#### [Stored data entries]
--------

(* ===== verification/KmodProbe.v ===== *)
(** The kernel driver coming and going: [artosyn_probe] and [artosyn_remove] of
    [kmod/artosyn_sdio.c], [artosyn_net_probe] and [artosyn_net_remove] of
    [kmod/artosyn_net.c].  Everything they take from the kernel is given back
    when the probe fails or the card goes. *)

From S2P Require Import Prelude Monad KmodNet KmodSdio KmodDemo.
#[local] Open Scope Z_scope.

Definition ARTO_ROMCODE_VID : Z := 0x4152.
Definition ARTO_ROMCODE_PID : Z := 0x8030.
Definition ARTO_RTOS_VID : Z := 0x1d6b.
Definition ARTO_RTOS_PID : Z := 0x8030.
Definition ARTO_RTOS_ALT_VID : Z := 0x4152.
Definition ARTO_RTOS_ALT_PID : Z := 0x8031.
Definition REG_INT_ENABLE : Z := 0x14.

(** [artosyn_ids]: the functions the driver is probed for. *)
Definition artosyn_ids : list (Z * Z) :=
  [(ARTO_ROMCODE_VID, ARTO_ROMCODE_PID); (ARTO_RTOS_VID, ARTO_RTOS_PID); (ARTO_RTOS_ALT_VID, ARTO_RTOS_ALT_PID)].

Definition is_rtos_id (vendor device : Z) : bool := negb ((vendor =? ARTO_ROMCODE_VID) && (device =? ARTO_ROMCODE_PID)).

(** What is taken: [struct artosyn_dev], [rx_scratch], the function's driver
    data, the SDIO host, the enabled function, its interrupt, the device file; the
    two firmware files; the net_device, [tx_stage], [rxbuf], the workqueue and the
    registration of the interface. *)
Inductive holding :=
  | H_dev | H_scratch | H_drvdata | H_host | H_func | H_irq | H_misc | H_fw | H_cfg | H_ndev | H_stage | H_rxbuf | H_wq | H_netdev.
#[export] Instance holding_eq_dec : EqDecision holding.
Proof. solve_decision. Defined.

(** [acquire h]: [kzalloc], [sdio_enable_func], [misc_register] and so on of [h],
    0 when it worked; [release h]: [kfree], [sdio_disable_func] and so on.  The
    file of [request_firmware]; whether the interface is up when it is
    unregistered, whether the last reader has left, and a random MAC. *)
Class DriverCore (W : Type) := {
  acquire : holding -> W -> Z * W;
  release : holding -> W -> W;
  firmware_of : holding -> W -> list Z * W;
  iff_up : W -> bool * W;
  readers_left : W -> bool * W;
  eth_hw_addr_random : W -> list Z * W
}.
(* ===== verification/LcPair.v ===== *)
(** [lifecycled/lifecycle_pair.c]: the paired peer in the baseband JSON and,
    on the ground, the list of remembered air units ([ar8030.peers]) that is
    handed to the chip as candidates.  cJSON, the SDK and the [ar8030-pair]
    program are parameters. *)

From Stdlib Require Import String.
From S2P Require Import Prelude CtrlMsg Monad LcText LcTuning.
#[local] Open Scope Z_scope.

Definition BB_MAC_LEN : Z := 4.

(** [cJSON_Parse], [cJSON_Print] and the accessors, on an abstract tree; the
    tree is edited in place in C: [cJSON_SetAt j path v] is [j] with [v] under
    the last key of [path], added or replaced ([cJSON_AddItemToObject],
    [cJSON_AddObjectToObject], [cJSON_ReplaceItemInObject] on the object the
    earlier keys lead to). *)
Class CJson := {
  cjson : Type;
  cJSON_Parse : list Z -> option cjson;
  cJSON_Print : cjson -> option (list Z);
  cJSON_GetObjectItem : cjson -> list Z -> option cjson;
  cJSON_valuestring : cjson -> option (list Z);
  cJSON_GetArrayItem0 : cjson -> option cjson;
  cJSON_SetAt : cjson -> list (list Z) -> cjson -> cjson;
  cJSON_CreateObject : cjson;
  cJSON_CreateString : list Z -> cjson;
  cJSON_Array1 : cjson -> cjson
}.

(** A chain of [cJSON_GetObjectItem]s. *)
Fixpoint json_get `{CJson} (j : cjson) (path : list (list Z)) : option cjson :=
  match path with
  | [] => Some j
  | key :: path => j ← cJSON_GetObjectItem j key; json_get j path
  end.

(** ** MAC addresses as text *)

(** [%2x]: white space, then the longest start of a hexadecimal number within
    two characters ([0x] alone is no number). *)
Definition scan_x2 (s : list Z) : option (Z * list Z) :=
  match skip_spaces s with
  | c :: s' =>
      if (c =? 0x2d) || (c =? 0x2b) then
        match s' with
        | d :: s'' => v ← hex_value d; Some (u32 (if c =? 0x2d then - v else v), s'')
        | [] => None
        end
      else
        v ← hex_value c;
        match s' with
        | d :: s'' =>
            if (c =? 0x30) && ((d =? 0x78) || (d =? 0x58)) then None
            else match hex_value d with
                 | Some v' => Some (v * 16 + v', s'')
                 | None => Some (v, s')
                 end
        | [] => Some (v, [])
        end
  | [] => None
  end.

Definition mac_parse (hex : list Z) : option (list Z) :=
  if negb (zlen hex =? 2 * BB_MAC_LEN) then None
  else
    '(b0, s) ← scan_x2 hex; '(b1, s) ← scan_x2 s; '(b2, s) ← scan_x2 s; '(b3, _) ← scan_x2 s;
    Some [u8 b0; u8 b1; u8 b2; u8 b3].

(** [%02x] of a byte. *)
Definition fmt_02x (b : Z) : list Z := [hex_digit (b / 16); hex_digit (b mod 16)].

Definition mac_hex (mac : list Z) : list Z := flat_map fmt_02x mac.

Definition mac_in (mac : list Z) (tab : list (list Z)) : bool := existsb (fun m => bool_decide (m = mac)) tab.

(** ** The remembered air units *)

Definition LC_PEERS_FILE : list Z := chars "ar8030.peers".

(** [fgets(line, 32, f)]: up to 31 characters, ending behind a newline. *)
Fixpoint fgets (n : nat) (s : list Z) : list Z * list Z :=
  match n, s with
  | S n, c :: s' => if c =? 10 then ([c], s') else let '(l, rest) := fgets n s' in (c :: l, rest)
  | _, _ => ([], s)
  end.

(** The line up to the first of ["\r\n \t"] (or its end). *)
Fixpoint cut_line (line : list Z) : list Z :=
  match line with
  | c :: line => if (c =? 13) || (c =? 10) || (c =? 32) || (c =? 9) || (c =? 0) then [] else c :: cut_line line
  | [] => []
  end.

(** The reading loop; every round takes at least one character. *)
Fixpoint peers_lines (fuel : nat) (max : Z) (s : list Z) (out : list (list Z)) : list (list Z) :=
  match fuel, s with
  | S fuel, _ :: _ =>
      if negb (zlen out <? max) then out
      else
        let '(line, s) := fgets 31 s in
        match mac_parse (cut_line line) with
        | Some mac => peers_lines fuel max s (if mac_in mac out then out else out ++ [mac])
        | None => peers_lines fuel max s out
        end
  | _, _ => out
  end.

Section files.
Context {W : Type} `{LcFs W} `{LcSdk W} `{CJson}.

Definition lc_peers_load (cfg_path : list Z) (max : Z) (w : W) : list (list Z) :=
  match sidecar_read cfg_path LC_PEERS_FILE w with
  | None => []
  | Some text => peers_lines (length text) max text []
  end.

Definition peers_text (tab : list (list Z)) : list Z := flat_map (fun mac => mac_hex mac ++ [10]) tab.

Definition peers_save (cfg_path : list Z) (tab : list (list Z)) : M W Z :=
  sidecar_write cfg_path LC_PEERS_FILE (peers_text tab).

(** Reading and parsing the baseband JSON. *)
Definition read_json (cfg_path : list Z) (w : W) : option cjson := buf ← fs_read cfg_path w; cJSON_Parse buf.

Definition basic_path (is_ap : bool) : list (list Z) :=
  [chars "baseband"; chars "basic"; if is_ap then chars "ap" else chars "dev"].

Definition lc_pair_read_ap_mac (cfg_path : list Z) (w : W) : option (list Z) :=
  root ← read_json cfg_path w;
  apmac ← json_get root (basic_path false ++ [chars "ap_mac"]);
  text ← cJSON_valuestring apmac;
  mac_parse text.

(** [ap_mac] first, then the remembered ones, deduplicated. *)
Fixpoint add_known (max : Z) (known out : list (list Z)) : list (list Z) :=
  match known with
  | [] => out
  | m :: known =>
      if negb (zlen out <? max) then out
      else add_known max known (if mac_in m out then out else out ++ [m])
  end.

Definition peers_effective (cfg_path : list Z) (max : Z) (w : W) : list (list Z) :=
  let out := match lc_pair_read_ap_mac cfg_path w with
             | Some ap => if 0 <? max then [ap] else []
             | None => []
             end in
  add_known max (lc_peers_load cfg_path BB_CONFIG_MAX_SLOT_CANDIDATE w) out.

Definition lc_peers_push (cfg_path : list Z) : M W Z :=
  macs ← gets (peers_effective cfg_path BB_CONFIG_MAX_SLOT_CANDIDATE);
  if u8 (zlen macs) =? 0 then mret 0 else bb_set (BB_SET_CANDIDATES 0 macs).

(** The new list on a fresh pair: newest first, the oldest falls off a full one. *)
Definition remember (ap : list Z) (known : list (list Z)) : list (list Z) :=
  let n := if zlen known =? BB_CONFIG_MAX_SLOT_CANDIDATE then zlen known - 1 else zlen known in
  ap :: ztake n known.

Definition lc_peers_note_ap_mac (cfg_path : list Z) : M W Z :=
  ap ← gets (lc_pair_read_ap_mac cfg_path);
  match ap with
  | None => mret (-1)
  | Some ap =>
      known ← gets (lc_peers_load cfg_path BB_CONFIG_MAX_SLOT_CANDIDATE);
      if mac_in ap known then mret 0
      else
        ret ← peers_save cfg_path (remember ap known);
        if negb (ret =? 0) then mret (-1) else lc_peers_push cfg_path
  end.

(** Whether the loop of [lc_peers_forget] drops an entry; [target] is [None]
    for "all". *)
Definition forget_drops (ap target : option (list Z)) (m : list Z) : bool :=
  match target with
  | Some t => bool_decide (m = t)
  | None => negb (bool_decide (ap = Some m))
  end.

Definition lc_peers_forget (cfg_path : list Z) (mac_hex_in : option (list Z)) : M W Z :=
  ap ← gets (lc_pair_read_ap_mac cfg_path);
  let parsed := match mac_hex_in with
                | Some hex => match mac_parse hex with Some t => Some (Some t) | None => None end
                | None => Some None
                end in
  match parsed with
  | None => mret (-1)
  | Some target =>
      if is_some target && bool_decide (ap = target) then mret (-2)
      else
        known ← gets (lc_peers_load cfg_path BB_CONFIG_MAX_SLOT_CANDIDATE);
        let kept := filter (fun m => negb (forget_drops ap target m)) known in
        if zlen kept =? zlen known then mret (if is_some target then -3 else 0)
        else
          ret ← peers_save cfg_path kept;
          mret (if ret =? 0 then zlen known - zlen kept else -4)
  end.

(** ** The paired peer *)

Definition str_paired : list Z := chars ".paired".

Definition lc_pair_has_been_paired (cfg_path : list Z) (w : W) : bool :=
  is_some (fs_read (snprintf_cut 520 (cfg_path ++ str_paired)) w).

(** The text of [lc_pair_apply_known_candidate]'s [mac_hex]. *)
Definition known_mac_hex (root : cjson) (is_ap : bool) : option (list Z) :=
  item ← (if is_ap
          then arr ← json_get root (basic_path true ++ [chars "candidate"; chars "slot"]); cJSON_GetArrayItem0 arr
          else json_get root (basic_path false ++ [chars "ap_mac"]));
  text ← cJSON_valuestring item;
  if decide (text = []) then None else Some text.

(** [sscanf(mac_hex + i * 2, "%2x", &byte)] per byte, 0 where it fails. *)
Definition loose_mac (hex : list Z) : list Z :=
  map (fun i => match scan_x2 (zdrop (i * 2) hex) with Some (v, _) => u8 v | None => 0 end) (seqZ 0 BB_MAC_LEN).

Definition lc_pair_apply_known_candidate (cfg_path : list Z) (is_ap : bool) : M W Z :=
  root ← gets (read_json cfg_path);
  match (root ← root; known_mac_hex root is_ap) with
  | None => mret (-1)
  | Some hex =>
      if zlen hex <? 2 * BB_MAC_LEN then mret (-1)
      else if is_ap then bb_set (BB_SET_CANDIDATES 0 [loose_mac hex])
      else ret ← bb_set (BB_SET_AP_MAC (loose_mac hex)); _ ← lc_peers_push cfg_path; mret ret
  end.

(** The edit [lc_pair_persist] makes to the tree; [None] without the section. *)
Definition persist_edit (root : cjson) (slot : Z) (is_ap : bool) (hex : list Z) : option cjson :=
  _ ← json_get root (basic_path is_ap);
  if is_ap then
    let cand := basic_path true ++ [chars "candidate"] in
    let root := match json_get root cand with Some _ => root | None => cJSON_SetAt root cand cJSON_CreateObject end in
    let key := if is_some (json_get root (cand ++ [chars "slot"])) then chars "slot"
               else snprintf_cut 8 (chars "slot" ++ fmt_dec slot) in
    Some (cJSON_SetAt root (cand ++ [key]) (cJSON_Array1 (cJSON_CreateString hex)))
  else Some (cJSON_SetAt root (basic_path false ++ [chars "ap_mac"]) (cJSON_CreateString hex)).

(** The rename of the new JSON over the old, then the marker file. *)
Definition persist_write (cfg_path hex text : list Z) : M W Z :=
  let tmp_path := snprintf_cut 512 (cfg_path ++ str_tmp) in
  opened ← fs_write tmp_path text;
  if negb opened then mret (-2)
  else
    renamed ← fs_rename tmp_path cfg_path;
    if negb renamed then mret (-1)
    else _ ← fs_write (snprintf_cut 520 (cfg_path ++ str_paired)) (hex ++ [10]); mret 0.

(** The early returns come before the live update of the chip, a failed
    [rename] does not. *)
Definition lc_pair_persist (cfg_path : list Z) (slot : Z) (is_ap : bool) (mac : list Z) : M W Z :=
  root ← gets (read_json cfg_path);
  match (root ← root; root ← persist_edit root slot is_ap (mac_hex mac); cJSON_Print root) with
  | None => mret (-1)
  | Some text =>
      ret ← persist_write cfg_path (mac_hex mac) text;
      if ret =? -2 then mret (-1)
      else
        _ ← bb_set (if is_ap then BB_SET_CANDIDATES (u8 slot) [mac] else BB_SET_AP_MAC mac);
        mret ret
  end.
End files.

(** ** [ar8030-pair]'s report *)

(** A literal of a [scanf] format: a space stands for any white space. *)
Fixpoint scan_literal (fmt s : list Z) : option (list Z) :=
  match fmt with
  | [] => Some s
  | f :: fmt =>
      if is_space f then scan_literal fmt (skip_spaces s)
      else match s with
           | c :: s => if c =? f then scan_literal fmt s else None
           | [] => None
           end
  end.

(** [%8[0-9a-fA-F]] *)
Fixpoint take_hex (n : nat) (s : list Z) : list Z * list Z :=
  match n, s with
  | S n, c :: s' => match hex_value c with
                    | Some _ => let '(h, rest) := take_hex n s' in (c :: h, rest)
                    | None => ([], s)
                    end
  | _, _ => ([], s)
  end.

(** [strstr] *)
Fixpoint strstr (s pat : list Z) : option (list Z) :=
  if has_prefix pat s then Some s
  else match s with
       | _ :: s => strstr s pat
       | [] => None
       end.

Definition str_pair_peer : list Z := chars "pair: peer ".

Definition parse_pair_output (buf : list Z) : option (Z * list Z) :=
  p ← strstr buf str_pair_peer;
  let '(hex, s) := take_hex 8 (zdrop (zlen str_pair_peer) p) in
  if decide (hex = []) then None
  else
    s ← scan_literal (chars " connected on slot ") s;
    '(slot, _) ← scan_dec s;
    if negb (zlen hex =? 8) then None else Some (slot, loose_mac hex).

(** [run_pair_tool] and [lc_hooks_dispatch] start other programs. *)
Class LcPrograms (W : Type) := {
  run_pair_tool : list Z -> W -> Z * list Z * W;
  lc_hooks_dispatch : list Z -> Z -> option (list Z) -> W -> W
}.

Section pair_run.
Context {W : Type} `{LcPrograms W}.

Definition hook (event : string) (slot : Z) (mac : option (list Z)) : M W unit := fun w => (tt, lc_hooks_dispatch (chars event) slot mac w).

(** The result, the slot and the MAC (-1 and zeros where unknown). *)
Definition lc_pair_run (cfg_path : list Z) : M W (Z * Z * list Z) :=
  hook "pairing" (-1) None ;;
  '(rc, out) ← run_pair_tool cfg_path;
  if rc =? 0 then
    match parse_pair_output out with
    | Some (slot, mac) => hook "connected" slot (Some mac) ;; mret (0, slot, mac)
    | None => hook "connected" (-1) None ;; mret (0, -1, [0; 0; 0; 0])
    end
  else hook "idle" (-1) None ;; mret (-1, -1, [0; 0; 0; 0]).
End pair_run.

--------

#### [TASK GOAL]
A word-for-word copy of the lines above from the one with "if decide (hex = []) then None" through the one with "if negb (zlen hex =? 8)", inclusive, is the only output wanted.

#### [OUTPUT]
  if decide (hex = []) then None
  else
    s ← scan_literal (chars " connected on slot ") s;
    '(slot, _) ← scan_dec s;
    if negb (zlen hex =? 8) then None else Some (slot, loose_mac hex).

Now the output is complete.